On Wed, Sep 09, 2009 at 12:42:22PM +0200, Marc 'HE' Brockschmidt wrote:
> > (A) Purely informational documentation of Debian infrastructure and procedures.
> > This is the easiest kind of content. Once correctness has been verified,
> > not much debate can happen about the information.
> Should such information actually be part of the developers reference?
> It seems this could easily be moved onto www. or wiki.debian.org.
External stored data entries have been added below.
(** The promise [handleDelete] waits for. *)
Definition deletePending (itemId : string) : Pending :=
  hd (PendConnect (fun _ => Skip)) (suspended (handleDelete itemId)).

(** The promises the component can be waiting for. *)
Inductive fromApp : Pending -> Prop :=
| fromApp_connect : fromApp connectPending
| fromApp_fetch (isReviewed : bool) (cursor : Cursor) :
    fromApp (fetchPending isReviewed cursor)
| fromApp_mark (rendered : State) (itemId : string) :
    fromApp (markPending rendered itemId)
| fromApp_delete (itemId : string) :
    fromApp (deletePending itemId).

(** The store once [fetchItems] has run to its end on store [st], by the
    way its query settled. *)
Definition fetched (isReviewed : bool) (cursor : Cursor) (o : Outcome Response)
    (st : State) : State :=
  match resume (fetchPending isReviewed cursor) (QueryReply o) with
  | Some k => effect k st
  | None => st
  end.

(** The store once [handleMarkReviewed], created by render [rendered], has
    run to its end on store [st]. *)
Definition marked (rendered : State) (itemId : string) (o : Outcome unit)
    (st : State) : State :=
  match resume (markPending rendered itemId) (SubmitReply o) with
  | Some k => effect k st
  | None => st
  end.

(** The store once [handleDelete] has run to its end on store [st]. *)
Definition deleted (itemId : string) (o : Outcome unit) (st : State) : State :=
  match resume (deletePending itemId) (SubmitReply o) with
  | Some k => effect k st
  | None => st
  end.

(** A query for the given queue. *)
Definition isFetchFor (isReviewed : bool) (p : Pending) : bool :=
  match p with
  | PendQuery f _ _ _ => Bool.eqb (f_reviewed f) isReviewed
  | _ => false
  end.


(** The scroll evaluation of a render with store [st] requests a page of
    the given queue. *)
Definition scrollFetches (isReviewed : bool) (st : State) (window : Viewport) : bool :=
  existsb (isFetchFor isReviewed) (suspended (handleScroll st window)).



Definition isMount (ev : Event) : bool :=
  match ev with
  | Mount => true
  | _ => false
  end.

(** ** Operations completed one at a time

    A store operation whose promise settles before anything else happens,
    called from the latest render. *)
Inductive Operation : Type :=
| OpFetch (isReviewed : bool) (cursor : Cursor) (o : Outcome Response)
| OpMarkReviewed (itemId : string) (o : Outcome unit)
| OpDelete (itemId : string) (o : Outcome unit).

Definition idle (st : State) : Config :=
  {| store := st; inflight := []; consoleOut := [] |}.

Definition perform (st : State) (op : Operation) : option State :=
  match op with
  | OpFetch isReviewed cursor o =>
      option_map store
        (settle 0 (QueryReply o) (start (fetchItems isReviewed cursor) (idle st)))
  | OpMarkReviewed itemId o =>
      option_map store
        (settle 0 (SubmitReply o) (start (handleMarkReviewed st itemId) (idle st)))
  | OpDelete itemId o =>
      option_map store
        (settle 0 (SubmitReply o) (start (handleDelete itemId) (idle st)))
  end.

(** The client keeps its pagination contract: the ids of a returned page are
    distinct from each other and from the ids the store keeps, which are
    those of the other queue and, when the page is appended, those of the
    queue itself. *)
Definition freshPage (st : State) (op : Operation) : Prop :=
  match op with
  | OpFetch isReviewed cursor (Fulfilled response) =>
      NoDup (ids (items response))
      /\ forall i, In i (ids (items response)) ->
           ~ In i (ids (queueItems (negb isReviewed) st))
           /\ (truthy cursor = true -> ~ In i (ids (queueItems isReviewed st)))
  | _ => True
  end.

(** The stores reached from the initial one by operations completed one at
    a time against a client that keeps its pagination contract. *)
Inductive orderly : State -> Prop :=
| orderly_initial : orderly initialState
| orderly_perform (st st' : State) (op : Operation) :
    orderly st -> freshPage st op -> perform st op = Some st' -> orderly st'.

(** ** Sample data *)

Definition message (itemId text : string) : Item :=
  {| id := itemId;
     entity_type := "stream:chat:v1:message";
     reviewed_by := None;
     texts := [text] |}.

(** A window scrolled to within 200 px of the end of the document. *)
Definition nearBottom : Viewport :=
  {| innerHeight := 800; scrollY := 1500; scrollHeight := 2400 |}.

(** Both first pages are requested; the pending page arrives, the moderator
    scrolls down and the second pending page is requested; the reviewed page
    arrives and clears the loading flag while that request is in flight; the
    moderator scrolls again and the same page is requested a second time;
    both requests are answered with the same page. *)
Definition overlappingScrollFetches : list Event :=
  [ Mount;
    Settle 0 (ConnectReply (Fulfilled tt));
    Settle 0 (QueryReply (Fulfilled
      {| items := [message "m1" "first"]; next := Some "c1" |}));
    Scroll nearBottom;
    Settle 0 (QueryReply (Fulfilled {| items := []; next := None |}));
    Scroll nearBottom;
    Settle 0 (QueryReply (Fulfilled
      {| items := [message "m2" "second"]; next := None |}));
    Settle 0 (QueryReply (Fulfilled
      {| items := [message "m2" "second"]; next := None |})) ].

(** Both first pages arrive, and the same item is on both: it was marked
    reviewed on the server between the two queries. *)
Definition reviewedBetweenFirstPages : list Event :=
  [ Mount;
    Settle 0 (ConnectReply (Fulfilled tt));
    Settle 0 (QueryReply (Fulfilled
      {| items := [message "m1" "first"]; next := None |}));
    Settle 0 (QueryReply (Fulfilled
      {| items := [message "m1" "first"]; next := None |})) ].

(** The first pending page arrives and its item is marked reviewed. *)
Definition oneItemReviewed : State :=
  {| reviewQueueItems := [];
     reviewedItems := [message "m1" "first"];
     activeTab := 0;
     selectedItem := None;
     isModalOpen := false;
     reviewQueueCursor := None;
     reviewedCursor := None;
     isLoading := false |}.

(** As [overlappingScrollFetches] up to the first answer to the repeated
    request, which is the last page. *)
Definition untilLastPage : list Event :=
  [ Mount;
    Settle 0 (ConnectReply (Fulfilled tt));
    Settle 0 (QueryReply (Fulfilled
      {| items := [message "m1" "first"]; next := Some "c1" |}));
    Scroll nearBottom;
    Settle 0 (QueryReply (Fulfilled {| items := []; next := None |}));
    Scroll nearBottom;
    Settle 0 (QueryReply (Fulfilled
      {| items := [message "m2" "second"]; next := None |})) ].

(** The second answer to the repeated request comes after a further item
    was flagged, and carries a cursor. *)
Definition thenLaterAnswer : list Event :=
  [ Settle 0 (QueryReply (Fulfilled
      {| items := [message "m2" "second"]; next := Some "c2" |})) ].



Definition configAfter (evs : list Event) (c : Config) : Config :=
  match run c evs with
  | Some c' => c'
  | None => c
  end.

(** No request overlaps another, but the second pending page starts with
    the last item of the first: the server's list moved between the two
    queries. *)
Definition overlappingPages : list Event :=
  [ Mount;
    Settle 0 (ConnectReply (Fulfilled tt));
    Settle 0 (QueryReply (Fulfilled
      {| items := [message "m1" "first"; message "m2" "second"];
         next := Some "c1" |}));
    Settle 0 (QueryReply (Fulfilled {| items := []; next := None |}));
    Scroll nearBottom;
    Settle 0 (QueryReply (Fulfilled
      {| items := [message "m2" "second"]; next := None |})) ].

(** The moderator clicks "Mark reviewed" twice on the same item before the
    first submission is acknowledged. *)
Definition doubleClick : list Event :=
  [ Mount;
    Settle 0 (ConnectReply (Fulfilled tt));
    Settle 0 (QueryReply (Fulfilled
      {| items := [message "m1" "first"]; next := None |}));
    Settle 0 (QueryReply (Fulfilled {| items := []; next := None |}));
    ClickMarkReviewed "m1";
    ClickMarkReviewed "m1";
    Settle 0 (SubmitReply (Fulfilled tt));
    Settle 0 (SubmitReply (Fulfilled tt)) ].

(** The store [overlappingScrollFetches] and [overlappingPages] end in. *)
Definition duplicatedStore : State :=
  {| reviewQueueItems :=
       [message "m1" "first"; message "m2" "second"; message "m2" "second"];
     reviewedItems := [];
     activeTab := 0;
     selectedItem := None;
     isModalOpen := false;
     reviewQueueCursor := None;
     reviewedCursor := None;
     isLoading := false |}.

(** ** Rendering *)

(** What [renderTextPreview], lines 106-122, returns: the fallback string,
    or the first text followed, when there are more, by the ["+n more"]
    badge. *)
Inductive TextPreview : Type :=
| NoTextAvailable
| FirstText (first : string) (more : option nat).

(** [renderTextPreview]; [item.moderation_payload?.texts] may be
    [undefined] ([None]). *)
Definition renderTextPreview (texts : option (list string)) : TextPreview :=
  match texts with
  | None => NoTextAvailable
  | Some texts =>
      if (List.length texts =? 0)%nat then NoTextAvailable
      else
        FirstText (nth 0 texts "")
                  (if (1 <? List.length texts)%nat
                   then Some (List.length texts - 1)
                   else None)
  end.

(** The two notes a tab pane can show under its list, lines 448-457 and
    466-475. *)
Inductive Footer : Type :=
| LoadingMoreItems
| NoMoreItemsToLoad.

(** The notes of the "Needs Review" pane. *)
Definition needsReviewFooters (st : State) : list Footer :=
  (if isLoading st then [LoadingMoreItems] else [])
  ++ (if negb (isLoading st)
         && negb (truthy (reviewQueueCursor st))
         && (0 <? List.length (reviewQueueItems st))%nat
      then [NoMoreItemsToLoad] else []).

(** The notes of the "Reviewed" pane. *)
Definition reviewedFooters (st : State) : list Footer :=
  (if isLoading st then [LoadingMoreItems] else [])
  ++ (if negb (isLoading st)
         && negb (truthy (reviewedCursor st))
         && (0 <? List.length (reviewedItems st))%nat
      then [NoMoreItemsToLoad] else []).

(** ** Further observations *)

(** A [queryReviewQueue] promise. *)
Definition isQuery (p : Pending) : bool :=
  match p with
  | PendQuery _ _ _ _ => true
  | _ => false
  end.

(** The loading flag is up only while a query is in flight. *)
Definition flagCovered (c : Config) : Prop :=
  isLoading (store c) = true -> existsb isQuery (inflight c) = true.

(** The detail modal is open exactly when an item is selected. *)
Definition modalConsistent (st : State) : Prop :=
  isModalOpen st = match selectedItem st with Some _ => true | None => false end.

(** Operations completed one at a time, in sequence. *)
Fixpoint performAll (st : State) (ops : list Operation) : option State :=
  match ops with
  | [] => Some st
  | op :: rest =>
      match perform st op with
      | Some st' => performAll st' rest
      | None => None
      end
  end.

(** A first-page fetch of a queue followed by fetches of further pages, each
    with the cursor it was requested with. *)
Definition pagedFetches (isReviewed : bool) (first : Response)
    (pages : list (Cursor * Response)) : list Operation :=
  OpFetch isReviewed None (Fulfilled first)
  :: map (fun page => OpFetch isReviewed (fst page) (Fulfilled (snd page))) pages.

(** ** Lemmas on the event loop *)

Lemma nth_error_issued {A : Type} (l : list A) (p : A) :
  nth_error (l ++ [p]) (List.length l) = Some p.
Proof.
  induction l as [|a l IH]; [reflexivity | exact IH].
Qed.

Lemma remove_nth_issued {A : Type} (l : list A) (p : A) :
  remove_nth (List.length l) (l ++ [p]) = l.
Proof.
  unfold remove_nth.
  induction l as [|a l IH]; [reflexivity |].
  cbn [List.length app firstn skipn]. cbn [skipn] in IH.
  now rewrite IH.
Qed.

(** Settling the promise a body has just issued runs the rest of the body
    on the store the synchronous part left. *)
Lemma settle_issued (c : Config) (t k : Task) (p : Pending) (r : Reply) :
  suspended t = [p] ->
  resume p r = Some k ->
  settle (List.length (inflight c)) r (start t c)
  = Some (start k {| store := effect t (store c);
                     inflight := inflight c;
                     consoleOut := consoleOut c ++ output t |}).
Proof.
  intros Hs Hr. unfold settle, start. cbn [inflight store consoleOut].
  rewrite Hs, nth_error_issued, Hr, remove_nth_issued. reflexivity.
Qed.

Lemma suspended_fetchItems (isReviewed : bool) (cursor : Cursor) :
  suspended (fetchItems isReviewed cursor) = [fetchPending isReviewed cursor].
Proof. reflexivity. Qed.

Lemma settle_fetchPending (c : Config) (n : nat) (isReviewed : bool)
    (cursor : Cursor) (o : Outcome Response) :
  nth_error (inflight c) n = Some (fetchPending isReviewed cursor) ->
  exists c',
    settle n (QueryReply o) c = Some c'
    /\ store c' = fetched isReviewed cursor o (store c)
    /\ inflight c' = remove_nth n (inflight c).
Proof.
  intros Hn. unfold settle. rewrite Hn.
  eexists. split; [reflexivity |].
  unfold start; cbn [store inflight].
  split; [reflexivity |].
  destruct isReviewed, o; cbn; apply app_nil_r.
Qed.

Lemma fetched_success (isReviewed : bool) (cursor : Cursor) (response : Response)
    (st : State) :
  fetched isReviewed cursor (Fulfilled response) st
  = setIsLoading (Value false)
      (if isReviewed then
         setReviewedCursor (Value (next response))
           (setReviewedItems (Updater (fun prev =>
              if truthy cursor then prev ++ items response else items response)) st)
       else
         setReviewQueueCursor (Value (next response))
           (setReviewQueueItems (Updater (fun prev =>
              if truthy cursor then prev ++ items response else items response)) st)).
Proof. destruct isReviewed; reflexivity. Qed.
I think they should (and I say that as a devref _user_ in this context).
One of the aim of a reference document is to be comprehensive (sometime
with original documentation sometime with pointers to the appropriate
doc). I find very valuable that the devref concentrate documentation
about some procedures and tools all DD should know.

It is a single place where to look (instead of googleing) and it is, or
at least I perceive it as such, authoritative.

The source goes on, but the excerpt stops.